The local researchers detailed their findings in a new study published in Cell Reports Medicine this week, explaining that the composition of a baby’s very first poop—a substance known as meconium—is associated with whether or not that child will develop allergies before their first birthday.
“Our analysis revealed that newborns who developed allergic sensitization by one year of age had significantly less ‘rich’ meconium at birth, compared to those who didn’t develop allergic sensitization,” the study’s senior co-author Dr. Brett Finlay—a professor at the Michael Smith Laboratories and departments of biochemistry and molecular biology, and microbiology and immunology at UBC—said in a release.
As part of the study, researchers collected a combination of meconium, microbe and clinical data. The analysis of that data allowed the study's authors to predict with a 76 per cent degree of accuracy whether an infant would develop allergies within their first 12 months of life.
Meconium is comprised of a variety of materials that babies ingest before they're born, such as skin cells, amniotic fluid and various molecules known as metabolites. Typically, this substance is passed within 24 hours of a baby's birth.
Explained the study’s lead author, UBC department of pediatrics research associate Dr. Charisse Petersen, “Meconium is like a time capsule, revealing what the infant was exposed to before it was born. It contains all sorts of molecules encountered and accumulated from the mother while in the womb, and it then becomes the initial food source for the earliest gut microbes."
The research team analyzed meconium samples from 100 infants to discover that the fewer different types of molecules a baby’s meconium contained, the higher that child’s risk of developing allergies within one year. A reduction in certain types of molecules also affected bacterial groups that in turn affected the development and maturation of the baby's all-important gut microbes.
"This work shows that the development of a healthy immune system and microbiota may actually start well before a child is born—and signals that the tiny molecules an infant is exposed to in the womb play a fundamental role in future health,” Petersen added.
The study findings could also have important and positive implications for at-risk infants, the researchers said.
As the study’s senior co-author Dr.

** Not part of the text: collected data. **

Lemma register_done base lo ci cs call tid tab key val hi :
  callInfos base = ci :: cs → ci_function ci + 1 = Z.of_nat (length lo) → tables base !! tid = Some tab → m_configured (prgm_of base) = false →
  host_registerStep order call (frame base lo [VTable tid; VString key; val] hi) =
    Done 0 (frame (set_world (set_m_steps (m_steps (prgm_of base) ++ [key]) (prgm_of base))
      (set_tables (<[tid := invalidateTagMethodCache (hash_put (VString key) val tab)]> (tables base)) base)) lo [VTable tid] (VString key :: val :: hi)).
Proof.
  intros Hc Hf Htab Hconf. unfold host_registerStep. set (s1 := frame base lo [VTable tid; VString key; val] hi).
  rewrite (bind_done _ _ _ false s1) by (unfold prgm_get, gets; by rewrite <- Hconf). cbv iota.
  change 2 with (Z.of_nat 1 + 1). act (CheckString_text base lo ci cs call 1 key [VTable tid; VString key; val] hi Hc Hf eq_refl ltac:(unfold maxStack; cbn; lia)).
  set (s2 := set_tables (<[tid := invalidateTagMethodCache (hash_put (VString key) val tab)]> (tables base)) base).
  rewrite (bind_done (RawSet _ _) _ _ () (frame s2 lo [VTable tid] (VString key :: val :: hi))); [done|].
  unfold RawSet. rewrite (bind_done (table_index 1) _ _ tid s1).
  2: { unfold table_index. act (indexToValue_done base lo ci cs Hc Hf 1 0 (VTable tid) [VTable tid; VString key; val] hi ltac:(unfold index_of, maxStack; cbn; lia) eq_refl). done. }
  erewrite (from_top_mid (lo ++ [VTable tid]) (VString key) (val :: hi)); [|unfold s1; rewrite frame_stack; by rewrite <- app_assoc|unfold s1; cbn; rewrite length_app; cbn; lia].
  erewrite (from_top_mid (lo ++ [VTable tid; VString key]) val hi); [|unfold s1; rewrite frame_stack; by rewrite <- app_assoc|unfold s1; cbn; rewrite length_app; cbn; lia].
  rewrite (bind_done (put_checked _ _ _ _) _ _ () (frame s2 lo ([VTable tid] ++ [VString key; val]) hi)).
  2: { unfold put_checked. erewrite table_of_done by exact Htab. done. }
  apply (drop_last s2 lo 2 [VString key; val]); done.
Qed.

(** A step that is assigned after the preparation. *)
Lemma register_refused base lo g ci c0 cs call p ln args x hi :
  callInfos base = g :: ci :: c0 :: cs → ci_function g + 1 = Z.of_nat (length lo) → (∀ args hi, lua_call (frame base lo args hi) ci p ln) →
  errorFunction base = 0 → stackLast base = Z.of_nat (length (lo ++ args ++ x :: hi)) - extraStack →
  Z.of_nat (length (lo ++ args ++ x :: hi)) ≤ maxStack → Z.of_nat (length lo + length args + 10) ≤ maxStack →
  m_configured (prgm_of base) = true →
  ∃ s', host_registerStep order call (frame base lo args (x :: hi)) =
      Throw (LuaState.RuntimeError (position_text p ln +:+ "step is immutable")) s' ∧
    tables s' = tables base ∧ world s' = world base ∧ goClosures s' = goClosures base.
Proof.
  intros Hc Hg Hci Hef Hlast Hl1 Hl2 Hconf. unfold host_registerStep.
  rewrite (bind_done _ _ _ true (frame base lo args (x :: hi))) by (unfold prgm_get, gets; by rewrite <- Hconf). cbv iota.
  apply (Errorf_plain call Z base lo g ci c0 cs p ln args x hi "step is immutable"); try done.
  let b := eval vm_compute in (to_bytes "step is immutable") in change (to_bytes "step is immutable") with b. set_solver.
Qed.
(** ** The call of the handler *)

(** The five slots above the top of a state within bounds. *)
Lemma above_top s : in_bounds s → ∃ lo x1 x2 x3 x4 x5 hi, stack s = lo ++ x1 :: x2 :: x3 :: x4 :: x5 :: hi ∧ top s = Z.of_nat (length lo) ∧
  lo = take (Z.to_nat (top s)) (stack s).
Proof.
  intros [(Hn & Ht & Hr & Hl) Hlast Htop _]. set (k := Z.to_nat (top s)). pose proof (take_drop k (stack s)) as E.
  assert (5 ≤ length (drop k (stack s)))%nat as Hd by (rewrite length_drop; unfold k, extraStack in *; lia).
  destruct (drop k (stack s)) as [|x1 [|x2 [|x3 [|x4 [|x5 hi]]]]]; cbn [length] in Hd; try lia.
  exists (take k (stack s)), x1, x2, x3, x4, x5, hi. split_and!; [by rewrite E| |done]. rewrite length_take. unfold k, extraStack in *. lia.
Qed.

Stuart Turvey, a professor in UBC’s department of pediatrics, explained, it's known that children with allergies are at the highest risk of also developing asthma. "Now we have an opportunity to identify at-risk infants who could benefit from early interventions before they even begin to show signs and symptoms of allergies or asthma later in life,” he said.
When it comes to food in particular, about seven per cent of babies and young children will develop an allergy, according to HealthLink BC. Scientists have also found that babies are at increased risk of developing food allergies if their parents or siblings have been diagnosed with an allergic condition. Meanwhile, research shows introducing a baby to common food allergens once they're ready for solid foods—like milk, eggs, nuts, soy, seafood, wheat and sesame, for instance—can decrease their risk of developing a food allergy down the line.